My reward was a thick stack of trading cards. Some, like Team Fortress 2, were worth only 15p, but smaller, less popular games are worth far, far more. The star of my early haul was a Redhead from Monaco, worth an impressive 65p. 65p! You could buy a whole can of Coke for that! I decided to put a few of my duplicates on the market while I waited to see if there's any point to making a set. That's when I noticed something interesting: When you're selling a card, it brings up a graph charting how much that card has sold for over time. I used this to make sure all my products were reasonably priced. Some people on the other hand, seemed to charge whatever random amount came into their head. After a couple of minutes on the market I'd seen cheap Left 4 Dead Hunters offered for £6 (extortionate!) and pricey Gun Monkeys cards on sale for just a few pence. These people didn't have a clue how much their cards were worth. I was going to take them to the cleaners.

So I started refreshing the 'Newly Listed' page and watching for good deals. The market fluctuated wildly. The rapid buy/sell decisions formed into Stock Exchange patter in my mind. "The price of Magicka cards is dropping! Sell! Sell! Sell! Transfer your money to Portal 2 now!" Sure most of the best deals were already snagged by those with faster fingers and lower latency, but I managed to grab a few bargains: A Scout for 12p, an Engineer for 11p, all quickly bought and and re-sold for 16p or more. "Five pence profits for ten minutes work!" I thought. "I am the best at business!" Okay. Perhaps not, but these small gains felt strangely satisfying.

Somewhere in the middle of all the frenzied swapping I managed to collect a full set of TF2 cards.
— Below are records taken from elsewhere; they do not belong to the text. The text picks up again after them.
(* ===== verification/DataCache.v ===== *)
(** * The data cache ([internal/cache/data.go])

    Object bytes kept in files on disk under an LRU index.  Evicted entries go
    through the index's callback, which removes their file.  [outcomes] says how
    the next calls on the operating system end; an exhausted list is a disk that
    never fails.  The methods hold the cache's mutex throughout, but for [Read],
    which lets go of it between the lookup and the file. *)
From stdpp Require Import pretty.
From S2P Require Import Prelude StagingTypes Disk LRU.

(** The hash of a key, as hexadecimal ([sha256.Sum256], [hex.EncodeToString]). *)
Class KeyHash := {
  key_hash : string -> string;
  key_hash_inj k1 k2 : key_hash k1 = key_hash k2 -> k1 = k2;
  key_hash_long k : (2 <= String.length (key_hash k))%nat
}.

Module DataCache.
Import LRU.

Section DataCache.
Context {KH : KeyHash}.

(** The fields that are only written are left out. *)
Record CacheEntry := mkCacheEntry { FilePath : string; Size : Z }.

Inductive outcome := Ok | Fail | Partial (n : nat).

Record DataCache := mkDataCache {
  basePath : string;
  maxBytes : Z;
  currentSize : Z;
  chunkSize : Z;
  enabled : bool;
  index : LRUCache CacheEntry;
  files : gmap string bytes;
  outcomes : list outcome
}.

Definition set_index i (c : DataCache) :=
  mkDataCache (basePath c) (maxBytes c) (currentSize c) (chunkSize c) (enabled c) i (files c) (outcomes c).
Definition set_size n (c : DataCache) :=
  mkDataCache (basePath c) (maxBytes c) n (chunkSize c) (enabled c) (index c) (files c) (outcomes c).
Definition set_files f (c : DataCache) :=
  mkDataCache (basePath c) (maxBytes c) (currentSize c) (chunkSize c) (enabled c) (index c) (f (files c)) (outcomes c).
Definition set_outcomes o (c : DataCache) :=
  mkDataCache (basePath c) (maxBytes c) (currentSize c) (chunkSize c) (enabled c) (index c) (files c) o.

(** How the next call ends. *)
Definition pop (c : DataCache) : DataCache * outcome :=
  match outcomes c with
  | [] => (c, Ok)
  | o :: rest => (set_outcomes rest c, o)
  end.

Definition is_ok (o : outcome) : bool := match o with Ok => true | _ => false end.

(** [getCacheFilePath]; the parts are clean, so that joining them is putting
    slashes between them. *)
Definition getCacheFilePath (base k : string) : string :=
  let h := key_hash k in
  base +:+ "/" +:+ String.substring 0 2 h +:+ "/" +:+ String.substring 2 (String.length h - 2) h.

(** [deleteFile]. *)
Definition deleteFile (c : DataCache) (path : string) : DataCache :=
  let '(c, stat) := pop c in
  let c := match files c !! path with
           | Some data => if is_ok stat then set_size (currentSize c - len data) c else c
           | None => c
           end in
  let '(c, rm) := pop c in
  if is_ok rm then set_files (delete path) c else c.

(** The eviction callback, for everything an operation of the index evicts. *)
Definition on_evict (c : DataCache) (out : list (string * CacheEntry)) : DataCache :=
  foldl (fun c p => deleteFile c (FilePath p.2)) c out.

(** An operation of the index, and the callbacks it makes. *)
Definition on_index (c : DataCache) (o : op CacheEntry) : DataCache :=
  let '(i, out, _) := perform (index c) o in on_evict (set_index i c) out.

(** [Read] looks its entry up with the mutex held, and lets go of it before it
    opens the file: two steps, which other calls come between. *)
Definition Read_lookup (c : DataCache) (key : string) (now : Time) : DataCache * option CacheEntry :=
  if negb (enabled c) then (c, None)
  else let '(i, v) := Get (index c) key now in (set_index i c, v).

Definition Read_file (c : DataCache) (key : string) (entry : CacheEntry) (offset length : Z) : DataCache * option bytes :=
  let '(c, open) := pop c in
  match files c !! FilePath entry, is_ok open with
  | Some file, true =>
      if offset <? 0 then (c, None)
      else
        let '(c, seek) := pop c in
        if negb (is_ok seek) then (c, None)
        else if length <=? 0 then
          let '(c, stat) := pop c in
          if negb (is_ok stat) then (c, None)
          else
            let remaining := if len file - offset <? 0 then 0 else len file - offset in
            let '(c, rd) := pop c in
            (c, if is_ok rd then Some (Disk.pread file offset remaining) else None)
        else
          let '(c, rd) := pop c in
          (c, if is_ok rd then Some (Disk.pread file offset length) else None)
  | _, _ => (on_index c (ODelete key), None)
  end.

(** [Read] with nothing in between: [None] is an error or a miss. *)
Definition Read (c : DataCache) (key : string) (offset length : Z) (now : Time) : DataCache * option bytes :=
  match Read_lookup c key now with
  | (c, None) => (c, None)
  | (c, Some entry) => Read_file c key entry offset length
  end.

(** [evictOldest]. *)
Definition evictOldest (c : DataCache) (now : Time) : DataCache * bool :=
  if Len (index c) =? 0 then (c, false)
  else if 0 <? (CleanExpired (index c) now).2 then (on_index c (OCleanExpired now), true)
  else (on_index c OEvictOldest, (EvictOldest (index c)).2).

(** The loop of [Write] that makes room. *)
Fixpoint make_room (fuel : nat) (c : DataCache) (size : Z) (now : Time) : DataCache :=
  match fuel with
  | O => c
  | S fuel =>
      if currentSize c + size <=? maxBytes c then c
      else match evictOldest c now with
           | (c, false) => c
           | (c, true) => make_room fuel c size now
           end
  end.

(** [Write]; [false] is an error. *)
Definition Write (c : DataCache) (key : string) (data : bytes) (now : Time) : DataCache * bool :=
  if negb (enabled c) then (c, true)
  else
    let size := len data in
    if maxBytes c <? size then (c, true)
    else
      let '(i, v) := Get (index c) key now in
      let c := set_index i c in
      let c := match v with
               | Some entry => on_index (deleteFile c (FilePath entry)) (ODelete key)
               | None => c
               end in
      let c := make_room (S (Z.to_nat (Len (index c)))) c size now in
      let path := getCacheFilePath (basePath c) key in
      let '(c, mk) := pop c in
      if negb (is_ok mk) then (c, false)
      else
        match pop c with
        | (c, Fail) => (c, false)
        | (c, Partial n) => (set_files <[path := take n data]> c, false)
        | (c, Ok) =>
            let c := set_files <[path := data]> c in
            let c := on_index c (OSet key (mkCacheEntry path size) now) in
            (set_size (currentSize c + size) c, true)
        end.

Definition chunkPrefix (objectKey : string) : string := "chunk:" +:+ objectKey +:+ ":".

(** [%d] of an [int64]. *)
Definition decimal (n : Z) : string := pretty n.

Definition chunkKey (objectKey : string) (chunkStart size : Z) : string :=
  chunkPrefix objectKey +:+ decimal chunkStart +:+ ":" +:+ decimal size.

Definition ReadChunk (c : DataCache) (objectKey : string) (chunkStart size : Z) (now : Time) :=
  Read c (chunkKey objectKey chunkStart size) 0 0 now.

Definition ReadChunkRange (c : DataCache) (objectKey : string) (chunkStart size offsetInChunk length : Z)
    (now : Time) :=
  Read c (chunkKey objectKey chunkStart size) offsetInChunk length now.

(** [ContainsChunk] takes part in the LRU order, as every [Get] does. *)
Definition ContainsChunk (c : DataCache) (objectKey : string) (chunkStart size : Z) (now : Time)
    : DataCache * bool :=
  if negb (enabled c) then (c, false)
  else let '(i, v) := Get (index c) (chunkKey objectKey chunkStart size) now in
       (set_index i c, bool_decide (is_Some v)).

Definition WriteChunk (c : DataCache) (objectKey : string) (chunkStart size : Z) (data : bytes) (now : Time) :=
  Write c (chunkKey objectKey chunkStart size) data now.

(** [Delete]. *)
Definition Delete (c : DataCache) (key : string) (now : Time) : DataCache :=
  if negb (enabled c) then c
  else
    let '(i, v) := Get (index c) key now in
    let c := set_index i c in
    match v with
    | None => c
    | Some entry =>
        let c := on_index (deleteFile c (FilePath entry)) (ODelete key) in
        set_size (currentSize c - Size entry) c
    end.

(** The keys of the index in the order a loop over its map visits them. *)
Definition iteration (order : list string -> list string) (c : DataCache) : list string :=
  order (map_to_list (items (index c))).*1.

(** [DeleteObject]. *)
Definition DeleteObject (order : list string -> list string) (c : DataCache) (objectKey : string) (now : Time)
    : DataCache :=
  if negb (enabled c) then c
  else
    let c := Delete c objectKey now in
    on_index c (ODeletePrefix (chunkPrefix objectKey) (iteration order c)).

(** [DeleteObjectPrefix]. *)
Definition with_slash (prefix : string) : string :=
  if negb (bool_decide (prefix = "/")) && negb (HasSuffix prefix "/") then prefix +:+ "/" else prefix.

Definition DeleteObjectPrefix (order : list string -> list string) (c : DataCache) (objectPrefix : string)
    : DataCache :=
  if negb (enabled c) then c
  else
    let objectPrefix := with_slash objectPrefix in
    let c := on_index c (ODeletePrefix objectPrefix (iteration order c)) in
    on_index c (ODeletePrefix (chunkPrefix objectPrefix) (iteration order c)).

Definition ChunkSize (c : DataCache) : Z := if negb (enabled c) || (chunkSize c <=? 0) then 0 else chunkSize c.

(** [Clear]; [false] is an error.  Everything below the cache's directory goes,
    or, when removing it fails, all but what [survives]. *)
Definition Clear (order : list string -> list string) (survives : string -> bool) (c : DataCache)
    : DataCache * bool :=
  if negb (enabled c) then (c, true)
  else
    let '(c, rm) := pop c in
    match rm with
    | Ok =>
        let c := set_files (fun _ => ∅) c in
        let '(c, mk) := pop c in
        if negb (is_ok mk) then (c, false)
        else (set_size 0 (on_index c (OClear (iteration order c))), true)
    | Fail | Partial _ => (set_files (filter (fun p => survives (p.1) = true)) c, false)
    end.

(** [calculateSize]. *)
Definition calculateSize (fs : gmap string bytes) : Z := map_sum (fun _ (b : bytes) => len b) fs.

(** [NewDataCache] over the files its directory holds. *)
Definition NewDataCache (path : string) (sizeGB chunkKB : Z) (fs : gmap string bytes) : DataCache :=
  mkDataCache path (sizeGB * 1024 * 1024 * 1024) (calculateSize fs) (chunkKB * 1024) true
    (NewLRUCache 10000 (24 * Hour)) fs [].

Definition IsChunkKey (key : string) : bool := HasPrefix key "chunk:".

End DataCache.
End DataCache.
Once you've collected all the cards available for a single game, you can sacrifice them all and merge them into a badge. All fired up, I decided to see what this badge crafting was about.

Card Loot

That's it ? A background for a profile no-one ever looks at and a sticky bomb emoticon? How often is that going to come up in a conversation that isn't going to set off alarms at the NSA HQ? Those aren't even worth as much as one trading card, never mind the nine I spent get them. The only plus point is the Dead Island Card, which was still a Mystery Card at the time. All I knew was that it was worth 60p, and it's true purpose would be revealed later. So I decided to keep hold of it, in the hopes that its value would rise later. Investing in Card Futures, if you will.
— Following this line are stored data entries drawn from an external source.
Lemma do_act_loses c a k : writes_other k a -> only_loses (getCacheFilePath (basePath c) k) c (do_act c a).
Proof.
  destruct a as [k' now|k' x off n now|o st sz now|k' d now|k' now|o now|p now|sv now]; simpl; intros Hw.
  - unfold Read_lookup. destruct (negb (enabled c)); [done|]. by destruct (Get _ _ _).
  - apply Read_file_loses.
  - unfold ContainsChunk. destruct (negb (enabled c)); [done|]. by destruct (Get _ _ _).
  - by apply Write_loses.
  - apply Delete_loses.
  - unfold DeleteObject. destruct (negb (enabled c)); [done|]. etrans; [apply Delete_loses|apply on_index_loses].
  - unfold DeleteObjectPrefix. destruct (negb (enabled c)); [done|]. etrans; apply on_index_loses.
  - apply Clear_loses.
Qed.

Lemma run_loses k acts : forall c,
  Forall (writes_other k) acts -> only_loses (getCacheFilePath (basePath c) k) c (foldl do_act c acts).
Proof.
  induction acts as [|a acts IH]; intros c Hw; [done|]. apply Forall_cons in Hw as [Ha Hw].
  pose proof (do_act_loses c a k Ha) as Hl. simpl. etrans; [exact Hl|].
  rewrite <-(proj1 Hl). by apply IH.
Qed.

Lemma iteration_perm c : iteration order c ≡ₚ (map_to_list (items (index c))).*1.
Proof. apply order_perm. Qed.

Lemma DeleteObject_coherent T c s o now :
  T <= now -> enabled c = true -> coherent all_keys T c s ->
  coherent all_keys now (DeleteObject order c o now) (filter (fun p => of_object o (p.1) = false) s).
Proof.
  intros HT Hen Hc. unfold DeleteObject. rewrite Hen. simpl.
  destruct (Delete_coherent T c s o now HT Hc) as (Hc1 & Hu & _ & Hen1). specialize (Hu Hen).
  set (c1 := Delete c o now) in *.
  destruct (prefix_coherent now c1 s (chunkPrefix o) _ (iteration_perm c1) Hc1) as (Hc2 & _ & _ & Hv).
  apply (coherent_forget _ now _ s); [|done]. intros e He Hl. destruct (Hv e He) as [He1 Hp].
  destruct (s !! key e) as [d|] eqn:Es.
  - apply map_lookup_filter_Some. split; [done|]. unfold of_object. simpl. rewrite Hp, orb_false_r.
    apply bool_decide_eq_false. intros Hk. specialize (Hu e He1 Hk). lia.
  - apply map_lookup_filter_None. by left.
Qed.

Lemma DeleteObjectPrefix_coherent T c s p now :
  T <= now -> enabled c = true -> coherent all_keys T c s ->
  coherent all_keys now (DeleteObjectPrefix order c p) (filter (fun x => prefix_removes p (x.1) = false) s).
Proof.
  intros HT Hen Hc0. pose proof (coherent_later _ T now c s HT Hc0) as Hc. unfold DeleteObjectPrefix. rewrite Hen. simpl.
  destruct (prefix_coherent now c s (with_slash p) _ (iteration_perm c) Hc) as (Hc1 & _ & _ & Hv1).
  set (c1 := on_index c _) in *.
  destruct (prefix_coherent now c1 s (chunkPrefix (with_slash p)) _ (iteration_perm c1) Hc1) as (Hc2 & _ & _ & Hv2).
  apply (coherent_forget _ now _ s); [|done]. intros e He Hl. destruct (Hv2 e He) as [He1 Hp2].
  destruct (Hv1 e He1) as [_ Hp1]. destruct (s !! key e) as [d|] eqn:Es.
  - apply map_lookup_filter_Some. split; [done|]. unfold prefix_removes. simpl. by rewrite Hp1, Hp2.
  - apply map_lookup_filter_None. by left.
Qed.

Lemma Clear_coherent T c s survives now :
  T <= now -> enabled c = true -> coherent all_keys T c s ->
  coherent all_keys now (Clear order survives c).1 (if (Clear order survives c).2 then ∅ else s).
Proof.
  intros HT Hen Hc0. pose proof (coherent_later _ T now c s HT Hc0) as Hc. unfold Clear. rewrite Hen. simpl.
  destruct (pop c) as [c1 o1] eqn:E1. pose proof (coherent_pop _ _ _ _ _ _ E1 Hc) as [A B C].
  assert (Hlost : forall f, (forall fs p (x : bytes), f fs !! p = Some x -> fs !! p = Some x) ->
    coherent all_keys now (set_files f c1) s).
  { intros f Hf. split; simpl; [done|done|]. intros e He Hl Hp. destruct (C e He Hl Hp) as (d & Hs & Hd).
    exists d. split; [done|]. intros x Hx. apply Hd. by apply Hf. }
  destruct o1; [|apply Hlost; by intros fs p x [? _]%map_lookup_filter_Some..].
  destruct (pop (set_files _ c1)) as [c2 o2] eqn:E2. pose proof (pop_frame _ _ _ E2) as (G1 & _). simpl in G1.
  assert (Hc2 : coherent all_keys now c2 s) by (eapply coherent_pop; [exact E2|by apply Hlost]).
  destruct (is_ok o2); simpl; [|done]. pose proof (co_wf _ _ _ _ Hc2) as W.
  destruct (on_index_view c2 (OClear (iteration order c2)) W (iteration_perm c2) I) as (_ & _ & _ & Hi & _).
  assert (Hempty : view (index (on_index c2 (OClear (iteration order c2)))) = []) by by rewrite Hi.
  split; simpl; [rewrite Hi; apply wf_Clear|intros ent; rewrite Hempty; by intros ?%elem_of_nil..].
Qed.

Lemma do_act_coherent T c s a :
  T <= act_time a -> coherent all_keys T c s -> coherent all_keys (act_time a) (do_act c a) (store_act prefix_removes c s a).
Proof.
  intros HT Hc. destruct a as [k now|k x off n now|o st sz now|k d now|k now|o now|p now|sv now]; simpl in *.
  - pose proof (Read_lookup_coherent T c s k now HT Hc) as H. destruct (Read_lookup c k now). apply H.
  - pose proof (Read_file_coherent now c s k x off n (coherent_later _ T now c s HT Hc)) as H.
    exact H.
  - unfold ContainsChunk. pose proof (coherent_later _ T now c s HT Hc) as Hc'. destruct (negb (enabled c)); [done|].
    destruct (Get (index c) (chunkKey o st sz) now) as [i v] eqn:Hg. by apply (coherent_lookup _ _ _ _ _ _ _ _ Hg).
  - pose proof (Write_coherent T c s k d now HT Hc) as H. by destruct (Write c k d now).
  - destruct (Delete_coherent T c s k now HT Hc) as (H1 & Hu & _). destruct (enabled c); [|done].
    apply (coherent_forget _ now _ s); [|done]. intros e He Hl. rewrite lookup_delete_ne; [done|].
    intros Hk. specialize (Hu eq_refl e He (eq_sym Hk)). lia.
  - destruct (enabled c) eqn:E; [by apply (DeleteObject_coherent T)|]. unfold DeleteObject. rewrite E. simpl.
    by apply (coherent_later _ T).
  - destruct (enabled c) eqn:E; [by apply (DeleteObjectPrefix_coherent T)|]. unfold DeleteObjectPrefix. rewrite E.
    by apply (coherent_later _ T).
  - pose proof (Clear_coherent T c s sv now HT) as H. destruct (enabled c) eqn:E; simpl; [by apply H|].
    unfold Clear. rewrite E. by apply (coherent_later _ T).
Qed.

(** The clock does not go back. *)
Fixpoint ordered (T : Time) (acts : list act) : Prop :=
  match acts with
  | [] => True
  | a :: acts => T <= act_time a /\ ordered (act_time a) acts
  end.

Definition last_time (T : Time) (acts : list act) : Time := foldl (fun _ a => act_time a) T acts.

Lemma history_coherent acts : forall T c s c' s',
  ordered T acts -> coherent all_keys T c s -> history prefix_removes c s acts = (c', s') ->
  coherent all_keys (last_time T acts) c' s'.
Proof.
  induction acts as [|a acts IH]; intros T c s c' s' Ho Hc Hh; simpl in *; [by injection Hh as <- <-|].
  destruct Ho as [Ht Ho]. eapply (IH (act_time a)); [done| |done]. by eapply do_act_coherent.
Qed.

Lemma new_coherent base gb kb fs T : coherent all_keys T (NewDataCache base gb kb fs) ∅.
Proof. split; simpl; [apply wf_new|by intros ? ?%elem_of_nil|by intros ? ?%elem_of_nil]. Qed.

End Coherence.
There was one other reward for sacrificing £1.50 to the Steam gods: 100xp, which upped my Steam level from eight to nine. A rapid Google search told me that hitting level 10 would net me a higher chance to get find cards, but that going any higher than that wasn't really worth it (if you want to know why, check my How to Make Money from Steam Trading Cards article). So how could I make it to the next level without giving up any of my precious cards? The answer came in the "Community Ambassador" achievement, which offered up a meaty 200xp for things like posting screenshots and commenting on people's statuses. Free xp, mine for the taking, all it required was for me to admit my embarrassing obsession with cards. But then I discovered you can meet all the requirements of the community milestone, delete them immediately afterwards and still receive the xp. Perfect. Bonus experience, and I didn't have to bother my friends.

Arbitrary number increase secure, I got back to business. I still wasn't a millionaire (ie: a person with £12 in their Steam wallet). Clearly if I wanted to climb out of poverty (ie: a state of having less than £12 in your Steam wallet), I'd need to play at the big money table, and that meant investing in foil. Foils are special cards that are more valuable than regular ones, and by 'special' I mean they have a grey border and the words '(foil)' on the description, that's it. For some reason this means people will pay ten times the price. Obviously I needed to buy some. But to do this, I'd need some more capital, and that meant sacrificing an old friend.